Birger Sevaldson
This working paper intends to set the stage for drawing the landscape of systemic design. This large task can neither be completed in one working paper nor accomplished by one individual. In systemic design, authority is intentionally distributed, and variety and pluralism are central. Therefore, the intention is to seed a discourse to develop a dialogic environment. What follows is the first stumbling attempt at rendering the rich landscape of systemic design. It is a draft of the current landscape, which is (at this stage) coloured by the author’s own perspectives and point of departure, but it will hopefully be expanded and nuanced through dialogue with other individuals during the field-building process.

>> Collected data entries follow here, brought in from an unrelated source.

(** * A shallow embedding of [tlo/lm.py]: [Predictor] and [LinearModel]

  The Python module builds row predicates as text and hands them to
  [pandas.DataFrame.eval].  The embedding follows that structure:

  - [Py]        exceptions as an error monad;
  - [Text]      the string operations used;
  - [Pandas]    the part of the data frame library that the module relies
                on: a table of cells, a lexer, a parser and a vectorised
                evaluator for the fragment of the expression language that
                the conditions are written in;
  - [Lm]        the classes [Predictor] and [LinearModel], function by
                function, and the vocabulary of the statements;
  - [Examples]  tables and predictors used as concrete inputs;
  - [Usage]     chains of calls, the state of the loop of [predict] and
                the vocabulary of the statements about them.

  The modules after these state and prove properties of [Lm]:
  [ParserTotality], [Elementwise], [PredictorConstruction],
  [LinearModelChecks], [ConditionTexts], [RowPartition], [ShortCircuit]
  and [Scenarios]; then [ConstructionChains], [PredictInvariants],
  [RulePriority], [ModelComposition], [PredictorOrder],
  [LiteralConditions], [LiteralSemantics] and [LiteralChains].

  Conventions.  Coefficients, the intercept and the outputs are floats in
  Python; here they are rationals ([Q]) and a missing entry ([NaN] in an
  output column) is [None]; sums and products are exact, without the
  rounding of floats.  The calls to [print] are tracing only and are left
  out. *)

From Stdlib Require Import String Ascii List ZArith QArith Bool Arith Lia.
From Stdlib Require Import DecimalString.
Import ListNotations.

(* ================================================================== *)
(** * Python exceptions *)
(* ================================================================== *)

Module Py.
(** * Policy-gated MCP tool calls: a model of [client_example.py]

    The development embeds [MCPClientWithPassport] of [client_example.py]
    (the policy lookup, the context builder, [connect] and the retry loop
    of [call_tool]) and the two wrappers built on it:
    [OpenAIWithMCPPassport] of [openai-integration-example.py]
    ([initialize_mcp], [handle_function_call],
    [chat_completion_with_tools]) and [AnthropicWithMCPPassport] of
    [anthropic-integration-example.py] ([initialize_mcp],
    [handle_tool_use], [messages_with_tools]).  It proves properties of
    the outcomes of these methods and of the traces of calls they make
    to the policy authority and to the MCP session.

    Python dictionaries are finite maps over strings; dictionaries that the
    code creates or mutates live in a store of objects, so that aliasing
    between the caller's [args], the working copy [current_args] and the
    mappings handed to the collaborators is explicit.  Python floats are
    binary64 values of [SpecFloat].  The values that the collaborators
    return are modelled with the two shapes in which they come: a reason
    of a decision is an object with a [message] attribute or a mapping,
    and an item of a tool result is a dict or an object of the MCP SDK.
    A wrapper is a record of the fields its methods read and write, and
    its methods return it as it is afterwards.

    What the model leaves out: the [print] statements; cancellation and
    other [BaseException]s, which no [except Exception] clause catches;
    mutation of a nested value by a collaborator (values are immutable
    trees here, and [call_tool] itself never mutates a nested value); the
    server parameters of [connect], which only its context managers
    read.  The policy client, the MCP session, the context managers of
    [connect] and the model endpoints are parameters: functions of their
    own state that answer with a value or raise. *)

From Stdlib Require Import ZArith String List Bool Lia.
From Stdlib Require Import Floats.SpecFloat.
From stdpp Require Import base option list gmap strings pretty.
(** [map.set(k, v)] for a new key puts it last; the record of a key that
    is there is updated in place. *)
Fixpoint map_set (k : string) (v : Item) (m : ItemMap) : ItemMap :=
  match m with
  | [] => [(k, v)]
  | (k', v') :: m' =>
      if String.eqb k' k then (k, v) :: m' else (k', v') :: map_set k v m'
  end.

Definition map_values (m : ItemMap) : list Item := map snd m.

(** [parts.filter(Boolean).join(sep)] with a semicolon and a space for
    [sep]. *)
Definition join_truthy (parts : list (option string)) : string :=
  String.concat "; "
    (flat_map (fun o => if truthy o then [nullish o ""] else []) parts).

Definition set_quantity (q : option string) (it : Item) : Item :=
  mkItem (id it) (name it) q (unit it) (category it) (notes it)
         (have it) (checked it) (createdAt it).

Definition set_notes (n : option string) (it : Item) : Item :=
  mkItem (id it) (name it) (quantity it) (unit it) (category it) n
         (have it) (checked it) (createdAt it).

Definition set_flags (h c : option bool) (it : Item) : Item :=
  mkItem (id it) (name it) (quantity it) (unit it) (category it) (notes it)
         h c (createdAt it).

Section Consolidator.

Context {RT : NumberRuntime}.

(** The [else] branch of the loop: [it] is merged into [cur], the record
    kept for its key.  ([String(q)] is read where [q] is a string that is
    not empty, and is [q].) *)
Definition merge (cur it : Item) : Item :=
  let cur1 :=
    if truthy (quantity cur) && truthy (quantity it)
       && strict_eqb (unit cur) (unit it)
    then
      let a := parseFloat (nullish (quantity cur) "") in
      let b := parseFloat (nullish (quantity it) "") in
      if negb (isNaN a) && negb (isNaN b)
      then set_quantity (Some (num_to_string (num_add a b))) cur
      else set_notes (Some (join_truthy [notes cur; quantity it])) cur
    else
      set_notes
        (Some (join_truthy
                 [ notes cur;
                   (if truthy (quantity it) && truthy (unit it)
                    then Some (nullish (quantity it) "" ++ " " ++ nullish (unit it) "")
                    else Some (or_default (quantity it) ""));
                   notes it ]))
        cur in
  set_flags (js_and (have cur1) (have it))      (* only mark have if both had it *)
            (js_and (checked cur1) (checked it))
            cur1.

(** One turn of the loop of [consolidateDuplicates]. *)
Definition consolidate_step (m : ItemMap) (it : Item) : ItemMap :=
  let k := key it in
  match map_get k m with
  | None => map_set k it m
  | Some cur => map_set k (merge cur it) m
  end.

Definition consolidate_map (items : list Item) : ItemMap :=
  fold_left consolidate_step items [].

(** [consolidateDuplicates]: the new item collection, from the current
    one. *)
Definition consolidateDuplicates (items : list Item) : list Item :=
  map_values (consolidate_map items).

End Consolidator.

(** ** Notions used in the statements *)

(** What is left of the text after a line terminator [c] read outside
    quotes: the line feed of a CRLF pair goes with its carriage return. *)
Definition after_terminator (c : ascii) (rest : string) : string :=
  match rest with
  | String d rest' => if Ascii.eqb c CR && Ascii.eqb d LF then rest' else rest
  | "" => rest
  end.

(** The turn of the loop that leads from [st] to [st'] finished the row:
    the fields gathered so far, with the one just ended, are a new row, and
    a fresh row begins. *)
Definition row_finished (st st' : Scanner) : Prop :=
  rows st' = (rows st ++ [row st ++ [field st]])%list /\ row st' = [].
(** X12.  Once [read] has settled, nothing the stream emits afterwards
    changes the result: on a stream that continues the first one, [read]
    settles with the same outcome. *)
Theorem read_settles_once (other : StorageClient) (this : GStore)
    (options : ReadOptions.t) (rest : list StreamEvent)
    (o : Outcome Buffer) :
  cl_stream other (this_bucket this) (ReadOptions.path options) =
    (cl_stream client (this_bucket this) (ReadOptions.path options)
     ++ rest)%list ->
  snd (read client this options) = Some o ->
  snd (read other this options) = Some o.
Proof.
  unfold read. cbn [snd]. intros -> H. rewrite fold_left_app.
  now apply promise_settles_once.
Qed.

(** X13.  [read] rejects only with an error the stream emitted, and
    resolves only when the stream emitted [end]. *)
Theorem read_outcome_origin (this : GStore) (options : ReadOptions.t) :
  let stream :=
    cl_stream client (this_bucket this) (ReadOptions.path options) in
  (forall e, snd (read client this options) = Some (Throw e) ->
     In (EvError e) stream) /\
  (forall b, snd (read client this options) = Some (Return b) ->
     In EvEnd stream).
Proof.
  cbv zeta. unfold read. cbn [snd].
  split; intros x H; apply fold_settled_origin in H;
    destruct H as [H|[(e & E & Hin)|(b & E & Hin)]];
    try discriminate; try (injection E as ->); assumption.
Qed.

End MoreProperties.

(** ** The example program *)

Lemma bind_ret_r {A : Type} (m : M A) : (x <- m ;; ret x) = m.
Proof.
  destruct m as [t [a|e]]; cbn; [now rewrite app_nil_r | reflexivity].
Qed.

Section ExampleProperties.

Context {host : StorageBase}.
Variable client : StorageClient.
Variable path_join : string -> string -> string.
Variable path_resolve : string -> string.
Variable path_basename : string -> string.
Variable fs_existsSync : string -> bool.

Let us start by discussing what systemic design is not. Some people who are knowledgeable about systems theories tend to look at systemic design as the application of one or another systems theory or particular methodology to design. However, this is not the case. While systemic design draws from systems theories, our main position is that both domains – design and systems – have something to contribute to each other, and relating the two will (or at least should) result in novel perspectives, processes, ideas and even theories. Systemic design intends to develop multiple new practices based on intersections between multiple perspectives.

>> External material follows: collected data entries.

(* ===== verification/_CoqProject ===== *)
-Q . S2P
Prelude.v
F64.v
Csc.v
Umfpack.v
DataBuilder.v
Validator.v
Cache.v
Service.v
SignedFlow.v
Text.v
Json.v
Tidas.v
Location.v
ProviderLink.v
Lineage.v
Balance.v
Exchange.v
Assemble.v
Documents.v
Selection.v
Resource.v
ContributionPath.v
Identity.v
References.v
RefGraph.v
BinarySearch.v
Wire.v
Issues.v
ExternalSort.v
SnapshotProvider.v
Preflight.v
IssueMerge.v
Partitions.v
Administrative.v
ArtifactGc.v
Readiness.v
StudySource.v
StudyCompile.v
StudyExecute.v
StaticFactors.v
FactorSets.v
StudyRun.v
StudyAnalysis.v
Lemma round_sign_nonneg m e l :
  0 <= m -> (f64_zero <=? binary_round_aux 53 1024 false m e l)%f64 = true.
Proof.
  intros Hm. unfold binary_round_aux.
  assert (0 <= shr_m (shr_fexp 53 1024 m e l).1) as H1.
  { apply shr_nonneg. by destruct l as [|[]]. }
  destruct (shr_fexp 53 1024 m e l) as [r1 e1]. cbn [fst] in H1.
  set (m2 := round_nearest_even (shr_m r1) (loc_of_shr_record r1)).
  assert (0 <= m2) as H2.
  { unfold m2, round_nearest_even. repeat case_match; lia. }
  assert (0 <= shr_m (shr_fexp 53 1024 m2 e1 loc_Exact).1) as H3 by by apply shr_nonneg.
  destruct (shr_fexp 53 1024 m2 e1 loc_Exact) as [r2 e2]. cbn [fst] in H3.
  destruct (shr_m r2); [done| |lia]. by destruct (_ <=? _).
Qed.

Definition f64_positive (x : f64) : Prop := is_finite x = true /\ (f64_zero <? x)%f64 = true.

Lemma f64_mul_positive x y :
  f64_positive x -> f64_positive y -> (f64_zero <=? x * y)%f64 = true.
Proof.
  intros [Hx Hx'] [Hy Hy']. destruct x as [[]|[]| |[] mx ex]; try done.
  destruct y as [[]|[]| |[] my ey]; try done. by apply round_sign_nonneg.
Qed.

Lemma f64_valid_neg x : f64_valid (- x)%f64 = f64_valid x.
Proof. by destruct x. Qed.

Lemma is_finite_neg x : is_finite (- x)%f64 = is_finite x.
Proof. by destruct x. Qed.

(** ** Signs of products and differences *)

Lemma round_sign s m e l :
  is_finite (binary_round_aux 53 1024 s m e l) = true -> is_sign_negative (binary_round_aux 53 1024 s m e l) = s.
Proof.
  unfold binary_round_aux. destruct (shr_fexp 53 1024 m e l) as [r1 e1].
  destruct (shr_fexp _ _ _ _ _) as [r2 e2]. destruct (shr_m r2); [done| |done]. by destruct (_ <=? _).
Qed.

Lemma f64_mul_finite x y : is_finite (x * y)%f64 = true -> is_finite x = true /\ is_finite y = true.
Proof. by destruct x, y. Qed.

Lemma f64_mul_sign x y :
  is_finite (x * y)%f64 = true -> is_sign_negative (x * y)%f64 = xorb (is_sign_negative x) (is_sign_negative y).
Proof. destruct x as [| | |sx mx ex], y as [| | |sy my ey]; try done. apply round_sign. Qed.

Lemma round_abs s m e l :
  f64_abs (binary_round_aux 53 1024 s m e l) = f64_abs (binary_round_aux 53 1024 (negb s) m e l).
Proof.
  unfold binary_round_aux. destruct (shr_fexp 53 1024 m e l) as [r1 e1].
  destruct (shr_fexp _ _ _ _ _) as [r2 e2]. destruct (shr_m r2); [done| |done]. by destruct (_ <=? _).
Qed.

Lemma normalize_abs m e s : f64_abs (binary_normalize 53 1024 m e s) = f64_abs (binary_normalize 53 1024 (- m) e s).
Proof.
  destruct m as [|m|m]; [done|rewrite Pos2Z.opp_pos|rewrite Pos2Z.opp_neg]; cbn [binary_normalize]; unfold binary_round;
    destruct (shl_align _ _ _) as [mz ez];
    [exact (round_abs false _ _ _)|exact (round_abs true _ _ _)].
Qed.

Lemma f64_abs_sub_neg x y : f64_abs (- x - y)%f64 = f64_abs (x - - y)%f64.
Proof.
  destruct x as [[]|[]| |sx mx ex], y as [[]|[]| |sy my ey]; try done.
  unfold f64_sub, f64_neg. cbn [SFopp SFsub]. rewrite normalize_abs. do 2 f_equal. destruct sx, sy; cbn [negb cond_Zopp]; lia.
Qed.

Lemma f64_abs_sign x : f64_abs x = if is_sign_negative x then (- x)%f64 else x.
Proof. by destruct x as [[]|[]| |[]]. Qed.

#[export] Hint Resolve SFleb_trans SFltb_leb SFleb_refl is_finite_not_nan : lca.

Systemic design was defined by its founding members as a pluralistic and open field with a variety of approaches, which is a normative strategic position. Despite this, there are fundamental principles that form the bases of systemic design that should be re-expressed and further crystallised. This is neither being done to navigate towards less pluralism and variety nor to stop dynamic development. However, to avoid bleeding outside the discourse into themes that have been discussed at length and to let its nature develop organically, we need to establish an a priori platform from which we can launch a discussion instead of spending energy on repetitions, misconceptions, misunderstandings and straw arguments.
Systemic design is an emergent approach that contributes to something that is, if not entirely new, well-described and defined. It is the organic meshing of systems perspectives with design. Organic means that it is not based on theory and reasoning alone; rather, it relies heavily on the development of a variety of practices. Comparing, discussing and competing between those practices comprise the core dynamics that help develop the field. In this endeavour, several points must be considered. We understand systemic design as processes that induce change on four levels: the design (a) of change, (b) as change, (c) for change and (d) into change 1. This implies the conception of design as an inherently systemic activity (Nelson & Stolterman, 2012).
This article intends to steer the discourse towards the central issues; it is time to demarcate and clarify the core intention and to step towards and encourage the next developments in the field.